The Nahal Oz Observers Memorial Monument (אנדרטת התצפיתניות) is a commemorative site dedicated to the female observer soldiers who were killed in the Battle of Nahal Oz during the October 7 attacks in 2023.

== Background ==

=== Field Observers ===
IDF field observers, primarily young soldiers in all-women teams, often aged 19 or 20 are stationed at observation posts along Israel's borders. These soldiers spend hours analyzing feeds from surveillance cameras, making essential real-time judgments that frequently dictate the security of their respective zones.
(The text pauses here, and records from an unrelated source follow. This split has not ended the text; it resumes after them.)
(* ===== verification/RdPacket.v ===== *)
(** * RdPacket (crates/ferryx-rd/ferryx-rd-proto/src: packet.rs, handshake.rs, pairing.rs, audio_time.rs)

    The packet header, the handshake with its capability bits, the pairing messages
    and the source time prefix of an audio payload, each with its codec laws. *)

From S2P Require Import Prelude Wire RdCodec.
From Stdlib Require Import ZArith Lia Strings.Byte.
From stdpp Require Import base list strings.

#[local] Open Scope Z_scope.

(** ** Packets (packet.rs) *)

Definition MAGIC : Z := 0xec1d.
Definition PROTOCOL_VERSION : Z := 3.

Inductive PacketType : Type :=
| PtHandshake
| PtHandshakeAck
| PtFrameHeader
| PtFrameChunk
| PtCursorUpdate
| PtInputEvent
| PtControl
| PtPing
| PtAudioFrame
| PtPairingRequest
| PtPairingGrant
| PtPairingReject
| PtFrameParity
| PtFrameNack
| PtInputBatch
| PtCursorShape.
Definition PacketType_to_u8 (x : PacketType) : Z :=
  match x with
  | PtHandshake => 0
  | PtHandshakeAck => 1
  | PtFrameHeader => 2
  | PtFrameChunk => 3
  | PtCursorUpdate => 4
  | PtInputEvent => 5
  | PtControl => 6
  | PtPing => 7
  | PtAudioFrame => 8
  | PtPairingRequest => 9
  | PtPairingGrant => 10
  | PtPairingReject => 11
  | PtFrameParity => 12
  | PtFrameNack => 13
  | PtInputBatch => 14
  | PtCursorShape => 15
  end.
Definition PacketType_tags : list (Z * PacketType) :=
  [(0, PtHandshake);
   (1, PtHandshakeAck);
   (2, PtFrameHeader);
   (3, PtFrameChunk);
   (4, PtCursorUpdate);
   (5, PtInputEvent);
   (6, PtControl);
   (7, PtPing);
   (8, PtAudioFrame);
   (9, PtPairingRequest);
   (10, PtPairingGrant);
   (11, PtPairingReject);
   (12, PtFrameParity);
   (13, PtFrameNack);
   (14, PtInputBatch);
   (15, PtCursorShape)].
Definition PacketType_try_from (value : Z) : Res PacketType := lookup_tag PacketType_tags (UnknownPacketType) value.
#[global] Instance PacketType_eq_dec : EqDecision PacketType.
Proof. solve_decision. Defined.
#[export] Instance PacketType_enum : WireEnum PacketType := {| to_u8 := PacketType_to_u8; try_from := PacketType_try_from |}.
#[export] Instance PacketType_laws : EnumLaws PacketType.
Proof. solve_enum PacketType_tags PacketType_try_from. Qed.

Record PacketHeader := mk_PacketHeader {
  packet_type : PacketType;
  sequence : Z;
  timestamp_ms : Z;
  flags : Z;
}.
#[export] Instance PacketHeader_holds : Holds PacketHeader := λ h,
  is_u32 (sequence h) && is_u32 (timestamp_ms h) && is_u8 (flags h).

Definition PacketHeader_to_bytes (h : PacketHeader) : list byte :=
  push_u16 MAGIC ++ push_u8 (to_u8 (packet_type h)) ++ push_u32 (sequence h) ++ push_u32 (timestamp_ms h) ++
  push_u8 (flags h).
Definition PacketHeader_encode (h : PacketHeader) : Res (list byte) := Ok (PacketHeader_to_bytes h).
Definition PacketHeader_decode : list byte → Res PacketHeader := run (
  magic ← d_u16 "packet magic";
  if negb (magic =? MAGIC) then d_fail (InvalidMagic magic) else
  t ← d_u8 "packet type"; packet_type ← d_lift (try_from t);
  sequence ← d_u32 "packet sequence";
  timestamp_ms ← d_u32 "packet timestamp";
  flags ← d_u8 "packet flags";
  d_finish "packet header";;
  mret (mk_PacketHeader packet_type sequence timestamp_ms flags)).
#[export] Hint Unfold PacketHeader_to_bytes : rd_body.
#[export] Instance PacketHeader_wire : WireCodec PacketHeader :=
  {| encode := PacketHeader_encode; decode := PacketHeader_decode |}.

(** ** Capabilities and the handshake (handshake.rs) *)

Definition MAX_HANDSHAKE_NAME_BYTES : Z := 1024.
Definition MAX_PAIRING_ID_BYTES : Z := 256.
Definition SESSION_SALT_SIZE : Z := 16.

(** [Capabilities(u64)] is its bits. *)
Definition STREAM_CONFIGURATION : Z := Z.shiftl 1 0.
Definition CLIPBOARD_SYNC : Z := Z.shiftl 1 1.
Definition TEXT_CLIPBOARD_SYNC : Z := Z.shiftl 1 2.
Definition COLOR_444 : Z := Z.shiftl 1 3.
Definition COLOR_HDR : Z := Z.shiftl 1 4.
Definition GAMEPAD : Z := Z.shiftl 1 5.
Definition PEN_INPUT : Z := Z.shiftl 1 6.
Definition AUTHENTICATED_UDP_REGISTRATION : Z := Z.shiftl 1 7.
Definition STREAM_OPTIONS : Z := Z.shiftl 1 8.
Definition SECURE_ATTENTION : Z := Z.shiftl 1 9.
Definition HOST_STATUS : Z := Z.shiftl 1 10.
Definition SESSION_ENDED : Z := Z.shiftl 1 11.
Definition GUEST_PERMISSIONS : Z := Z.shiftl 1 12.
Definition PAIRING_TRUST : Z := Z.shiftl 1 13.
Definition CLIPBOARD_IMAGE : Z := Z.shiftl 1 14.
Definition AUDIO_OPUS : Z := Z.shiftl 1 19.
Definition AUDIO_SOURCE_TIME : Z := Z.shiftl 1 20.
Definition INPUT_ECHO : Z := Z.shiftl 1 24.
Definition CLOCK_CORRELATION : Z := Z.shiftl 1 23.
Definition RTT_PROBE : Z := Z.shiftl 1 15.
Definition FEC_NACK : Z := Z.shiftl 1 16.
Definition UDP_INPUT : Z := Z.shiftl 1 17.
Definition CURSOR_SHAPE : Z := Z.shiftl 1 18.
Definition CURSOR_METADATA : Z := Z.shiftl 1 21.
Definition cap_all : Z :=
  foldl Z.lor 0 [STREAM_CONFIGURATION;
    CLIPBOARD_SYNC;
    TEXT_CLIPBOARD_SYNC;
    COLOR_444;
    COLOR_HDR;
    GAMEPAD;
    PEN_INPUT;
    AUTHENTICATED_UDP_REGISTRATION;
    STREAM_OPTIONS;
    SECURE_ATTENTION;
    HOST_STATUS;
    SESSION_ENDED;
    GUEST_PERMISSIONS;
    PAIRING_TRUST;
    CLIPBOARD_IMAGE;
    RTT_PROBE;
    FEC_NACK;
    UDP_INPUT;
    CURSOR_SHAPE;
    AUDIO_OPUS;
    AUDIO_SOURCE_TIME;
    CLOCK_CORRELATION;
    CURSOR_METADATA;
    INPUT_ECHO].
Definition cap_contains (self other : Z) : bool := Z.land self other =? other.

Record Handshake := mk_Handshake {
  hs_name : list byte;
  hs_width : Z;
  hs_height : Z;
  hs_scale : Z;
  hs_version : Z;
  hs_capabilities : Z;
  hs_pairing_id : list byte;
  hs_session_salt : list byte;
}.
#[export] Instance Handshake_holds : Holds Handshake := λ h,
  utf8_valid (hs_name h) && is_u16 (hs_width h) && is_u16 (hs_height h) && is_u32 (hs_scale h) && is_u8 (hs_version h) &&
  is_u64 (hs_capabilities h) && utf8_valid (hs_pairing_id h) && (zlen (hs_session_salt h) =? SESSION_SALT_SIZE).

Definition Handshake_encode (h : Handshake) : Res (list byte) :=
  if negb (hs_version h =? PROTOCOL_VERSION) then Err (UnsupportedVersion (hs_version h)) else
  name ← checked_bytes (hs_name h) "handshake name" MAX_HANDSHAKE_NAME_BYTES;
  pairing_id ← checked_bytes (hs_pairing_id h) "handshake pairing ID" MAX_PAIRING_ID_BYTES;
  name_len ← usize_to_u16 (zlen name) "handshake name";
  id_len ← usize_to_u16 (zlen pairing_id) "handshake pairing ID";
  Ok (push_u16 name_len ++ name ++ push_u16 (hs_width h) ++ push_u16 (hs_height h) ++ push_f32 (hs_scale h) ++
      push_u8 (hs_version h) ++ push_u64 (hs_capabilities h) ++ push_u16 id_len ++ pairing_id ++ hs_session_salt h).
Definition Handshake_decode : list byte → Res Handshake := run (
  name_length ← d_u16 "handshake name length";
  if MAX_HANDSHAKE_NAME_BYTES <? name_length
  then d_fail (LengthLimit "handshake name" name_length MAX_HANDSHAKE_NAME_BYTES) else
  name ← d_utf8 name_length "handshake name";
  width ← d_u16 "handshake width";
  height ← d_u16 "handshake height";
  scale ← d_f32 "handshake scale";
  version ← d_u8 "handshake version";
  if negb (version =? PROTOCOL_VERSION) then d_fail (UnsupportedVersion version) else
  capabilities ← d_u64 "handshake capabilities";
  pairing_id_length ← d_u16 "handshake pairing ID length";
  if MAX_PAIRING_ID_BYTES <? pairing_id_length
  then d_fail (LengthLimit "handshake pairing ID" pairing_id_length MAX_PAIRING_ID_BYTES) else
  pairing_id ← d_utf8 pairing_id_length "handshake pairing ID";
  session_salt ← d_take SESSION_SALT_SIZE "handshake session salt";
  d_finish "handshake";;
  mret (mk_Handshake name width height scale version capabilities pairing_id session_salt)).
#[export] Instance Handshake_wire : WireCodec Handshake := {| encode := Handshake_encode; decode := Handshake_decode |}.

(** ** Pairing (pairing.rs) *)

Definition MAX_PAIRING_NAME_BYTES : Z := 1024.
Definition PAIRING_KEY_SIZE : Z := 32.

Record PairingRequest := mk_PairingRequest { pr_name : list byte }.
#[export] Instance PairingRequest_holds : Holds PairingRequest := λ r, utf8_valid (pr_name r).
Definition PairingRequest_encode (r : PairingRequest) : Res (list byte) :=
  name ← checked_bytes (pr_name r) "pairing request name" MAX_PAIRING_NAME_BYTES;
  n ← usize_to_u16 (zlen name) "pairing request name";
  Ok (push_u16 n ++ name).
Definition PairingRequest_decode : list byte → Res PairingRequest := run (
  length ← d_u16 "pairing request name length";
  if MAX_PAIRING_NAME_BYTES <? length then d_fail (LengthLimit "pairing request name" length MAX_PAIRING_NAME_BYTES) else
  name ← d_utf8 length "pairing request name";
  d_finish "pairing request";;
  mret (mk_PairingRequest name)).
#[export] Instance PairingRequest_wire : WireCodec PairingRequest :=
  {| encode := PairingRequest_encode; decode := PairingRequest_decode |}.

Record PairingGrant := mk_PairingGrant {
  pg_pairing_id : list byte;
  pg_host_name : list byte;
  pg_key : list byte;
}.
#[export] Instance PairingGrant_holds : Holds PairingGrant := λ g,
  utf8_valid (pg_pairing_id g) && utf8_valid (pg_host_name g) && (zlen (pg_key g) =? PAIRING_KEY_SIZE).
Definition PairingGrant_encode (g : PairingGrant) : Res (list byte) :=
  pairing_id ← checked_bytes (pg_pairing_id g) "pairing grant ID" u8_max;
  host_name ← checked_bytes (pg_host_name g) "pairing grant host name" u16_max;
  id_len ← usize_to_u8 (zlen pairing_id) "pairing grant ID";
  name_len ← usize_to_u16 (zlen host_name) "pairing grant host name";
  Ok (push_u8 id_len ++ pairing_id ++ push_u16 name_len ++ host_name ++ push_u8 PAIRING_KEY_SIZE ++ pg_key g).
Definition PairingGrant_decode : list byte → Res PairingGrant := run (
  pairing_id_length ← d_u8 "pairing grant ID length";
  pairing_id ← d_utf8 pairing_id_length "pairing grant ID";
  host_name_length ← d_u16 "pairing grant host name length";
  host_name ← d_utf8 host_name_length "pairing grant host name";
  key_length ← d_u8 "pairing key length";
  if negb (key_length =? PAIRING_KEY_SIZE) then d_fail (InvalidLength "pairing key" key_length PAIRING_KEY_SIZE) else
  key ← d_take key_length "pairing key";
  d_finish "pairing grant";;
  mret (mk_PairingGrant pairing_id host_name key)).
#[export] Instance PairingGrant_wire : WireCodec PairingGrant :=
  {| encode := PairingGrant_encode; decode := PairingGrant_decode |}.

Inductive PairingRejectReason : Type :=
| DeniedByHost
| LockedOut
| PairingDisabled.
Definition PairingRejectReason_to_u8 (x : PairingRejectReason) : Z :=
  match x with
  | DeniedByHost => 0
  | LockedOut => 1
  | PairingDisabled => 2
  end.
Definition PairingRejectReason_tags : list (Z * PairingRejectReason) :=
  [(0, DeniedByHost);
   (1, LockedOut);
   (2, PairingDisabled)].
Definition PairingRejectReason_try_from (value : Z) : Res PairingRejectReason := lookup_tag PairingRejectReason_tags (UnknownPairingRejectReason) value.
#[global] Instance PairingRejectReason_eq_dec : EqDecision PairingRejectReason.
Proof. solve_decision. Defined.
#[export] Instance PairingRejectReason_enum : WireEnum PairingRejectReason := {| to_u8 := PairingRejectReason_to_u8; try_from := PairingRejectReason_try_from |}.
#[export] Instance PairingRejectReason_laws : EnumLaws PairingRejectReason.
Proof. solve_enum PairingRejectReason_tags PairingRejectReason_try_from. Qed.

Record PairingReject := mk_PairingReject { pj_reason : PairingRejectReason }.
#[export] Instance PairingReject_holds : Holds PairingReject := λ _, true.
Definition PairingReject_encode (r : PairingReject) : Res (list byte) := Ok (push_u8 (to_u8 (pj_reason r))).
Definition PairingReject_decode : list byte → Res PairingReject := run (
  v ← d_u8 "pairing reject reason"; reason ← d_lift (try_from v);
  d_finish "pairing reject";;
  mret (mk_PairingReject reason)).
#[export] Instance PairingReject_wire : WireCodec PairingReject :=
  {| encode := PairingReject_encode; decode := PairingReject_decode |}.

(** ** Audio source time (audio_time.rs) *)

Definition audio_source_prefix (payload : list byte) (capture_us capabilities : Z) : list byte :=
  if negb (cap_contains capabilities AUDIO_SOURCE_TIME) then payload else to_be 8 capture_us ++ payload.
Definition split_audio_source_time (payload : list byte) (capabilities : Z) : option (option Z * list byte) :=
  if cap_contains capabilities AUDIO_SOURCE_TIME then
    if zlen payload <? 8 then None else Some (Some (from_be (take 8 payload)), drop 8 payload)
  else Some (None, payload).

#[export] Hint Unfold MAGIC PROTOCOL_VERSION MAX_HANDSHAKE_NAME_BYTES MAX_PAIRING_ID_BYTES SESSION_SALT_SIZE
  MAX_PAIRING_NAME_BYTES PAIRING_KEY_SIZE : rd_const.

(** ** Laws *)

#[export] Instance PacketHeader_canonical : Canonical PacketHeader.
Proof. solve_canonical PacketHeader_holds PacketHeader_encode PacketHeader_decode. Qed.
#[export] Instance Handshake_canonical : Canonical Handshake.
Proof. solve_canonical Handshake_holds Handshake_encode Handshake_decode. Qed.
#[export] Instance PairingRequest_canonical : Canonical PairingRequest.
Proof. solve_canonical PairingRequest_holds PairingRequest_encode PairingRequest_decode. Qed.
#[export] Instance PairingGrant_canonical : Canonical PairingGrant.
Proof. solve_canonical PairingGrant_holds PairingGrant_encode PairingGrant_decode. Qed.
#[export] Instance PairingReject_canonical : Canonical PairingReject.
Proof. solve_canonical PairingReject_holds PairingReject_encode PairingReject_decode. Qed.

(** The time prefix comes off again under the same capabilities. *)
Lemma audio_source_time_roundtrip payload t caps :
  is_u64 t = true →
  split_audio_source_time (audio_source_prefix payload t caps) caps =
  Some (if cap_contains caps AUDIO_SOURCE_TIME then Some t else None, payload).
Proof.
  intros Ht%in_range_iff. unfold split_audio_source_time, audio_source_prefix.
  destruct (cap_contains caps AUDIO_SOURCE_TIME); cbn [negb]; [|done]. pose proof (zlen_nonneg payload).
  rewrite zlen_app, zlen_to_be. destruct (Z.ltb_spec (Z.of_nat 8 + zlen payload) 8); [lia|].
  rewrite <- (length_to_be 8 t) at 1 3. rewrite take_app_length, drop_app_length, from_to_be, Z.mod_small; [done|].
  unfold u64_max in *. lia.
Qed.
=== Hamas Attack of the Observers Post ===

During the Hamas attack on October 7, 2023, the observers post at the Nahal Oz army base was stormed by Hamas militants. 15 unarmed female IDF field observers were killed and 7 were kidnapped and taken to Gaza as hostages (of the latter, one was killed in captivity, one was rescued by the IDF and the remaining five were released after over 470 days in captivity during a ceasefire and hostage deal). Most of the soldiers were wearing sweatpants and the clothes they were sleeping in.

== The Monument ==
The monument is located between the Nahal Oz outpost and the settlements around Gaza, the cities of Sderot and Netivot, and is intended to illustrate the vital role of the female observers in protecting the borders of the State of Israel.

The monument was established at the initiative of the "Fields Instead of Fences" (שדות במקום גדרות) organization, the parents of the observers, and the Israel Defense Forces (IDF) in collaboration with volunteers, donors, and students from Sapir College in Sderot. The observatory is part of the "Road to Rebirth" trail - a heritage and commemoration project that allows the families of the fallen to commemorate their loved ones. The goal of the trail is to attract visitors to the area and connect the general public to the legacy of the Gaza war.

The site serves as historical testimony to the work of the female observers and their contribution to the security of the state, and emphasizes the importance of their role in Israel's defense.

The approach to the observation post is marked by memorial stones, each bearing a photograph of the female observer soldiers who were killed at the Nahal Oz outpost during the Hamas attack of October 7, 2023. These memorial stones are positioned on a hill within the site, providing a panoramic view of the surrounding area. This arrangement is designed to facilitate a personal connection between visitors and the individual stories of the fallen observers, commemorating their sacrifice in the defense of Israel.